* TASK
Only the lines from the one containing "(view_key_version v (Packet.reader_id (Frame.header f))) = true;" to the end of the data are wanted; print them exactly as they appear.

* RECORDS SHOWN

%%

(* ===== verification/FailClosed.v ===== *)
(** What the engine grants when the database fails. A query that goes wrong
    looks to the program like one that found nothing, so the store does not keep
    its contract ([AccessStoreSpec]); it keeps a weaker one, which is enough to
    say that nothing is granted the policy has no ground for. *)
From Stdlib Require Import ZArith Lia.
From stdpp Require Import base option list gmap strings.
From S2P Require Import Prelude LittleEndian Wire Replay Crypto Keys Events Detector Access FrameHandling Engine Sqlite SqliteStore AuditLog Durable.
Local Open Scope Z_scope.

(** ** The weak contract of store and log

    The store holds a policy, and goes on holding it whatever fails; an answer is
    the one of the policy, or the one that stands for "none". Between two states
    with [noted J], the log has gained entries only, and [J] of those that say
    "allow". *)
Class AccessStoreSound (W : Type) `{IAccessStore W, !IAuditLog W} := {
  holds : PolicyView -> W -> Prop;
  noted : (Audit.AuditEvent -> Prop) -> relation W;
  noted_preorder J : PreOrder (noted J);
  role_sound v J c : cstr c = c ->
    keeps (holds v) (noted J) (roleForCardHmac c)
      (fun r => forall role, r = Some role -> view_role v c = Some role /\ cstr role = role);
  allowed_sound v J d r : cstr r = r ->
    keeps (holds v) (noted J) (isAllowed d r) (fun b => b = true -> view_allowed v d r = true);
  version_sound v J r :
    keeps (holds v) (noted J) (currentKeyVersionForReader r)
      (fun n => is_u32 n /\ (n <> 0 -> n = view_key_version v r));
  bound_sound v J r d :
    keeps (holds v) (noted J) (isReaderAllowedDoor r d) (fun b => b = true -> view_bound v r d = true);
  append_sound v J e : event_ok e -> (Audit.allow e = true -> J e) ->
    always (holds v) (noted J) (append e);
}.
#[export] Existing Instance noted_preorder.

Module FailClosedSpec.
Import Engine EngineSpec.

Section FailClosedSpec.
Context `{SodiumLaws, Env, Json} {W : Type} `{IAccessStore W}.

(** The policy has ground to grant the bytes [b]: they are the frame [f], which
    the key of its reader opens to the request [req]; reader, binding and key
    version are in order; and the card has, under a pepper version in use, a role
    that may open the door. *)
Record permitted (e : DecisionEngine) (v : PolicyView) (b : bytes) (f : Frame.Frame)
    (req : Payload.AccessRequest) : Prop := {
  pm_parsed : FrameParser.parseFrame b (FrameHandler.maxCtLen (_frameHandlerCfg e)) = Ok f;
  pm_opened : exists pt, HandlerSpec.opened (handler_of e) f = Some pt /\
    Payload.parseAccessRequestJson (string_of_bytes pt) = Ok req;
  pm_reader : view_key_version v (Packet.reader_id (Frame.header f)) <> 0;
  pm_version : HandlerSpec.version_accepted
    (FrameHandler.allowPreviousKeyVersion (_frameHandlerCfg e)) (Packet.key_version (Frame.header f))
    (view_key_version v (Packet.reader_id (Frame.header f))) = true;
  pm_bound : FrameHandler.enforceReaderDoorBinding (_frameHandlerCfg e) = true ->
    view_bound v (Packet.reader_id (Frame.header f)) (Packet.door_id (Frame.header f)) = true;
  pm_action : Payload.action req = "open"%string;
  pm_role : exists kv role,
    kv ∈ pepper_versions (_frameHandlerCfg e)
      (view_key_version v (Packet.reader_id (Frame.header f))) /\
    view_role v (card_hash (_keyManager e) kv (Payload.cardId req)) = Some role /\
    view_allowed v (Packet.door_id (Frame.header f)) role = true;
}.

%%

* EXERCISE RESULT
    (view_key_version v (Packet.reader_id (Frame.header f))) = true;
  pm_bound : FrameHandler.enforceReaderDoorBinding (_frameHandlerCfg e) = true ->
    view_bound v (Packet.reader_id (Frame.header f)) (Packet.door_id (Frame.header f)) = true;
  pm_action : Payload.action req = "open"%string;
  pm_role : exists kv role,
    kv ∈ pepper_versions (_frameHandlerCfg e)
      (view_key_version v (Packet.reader_id (Frame.header f))) /\
    view_role v (card_hash (_keyManager e) kv (Payload.cardId req)) = Some role /\
    view_allowed v (Packet.door_id (Frame.header f)) role = true;
}.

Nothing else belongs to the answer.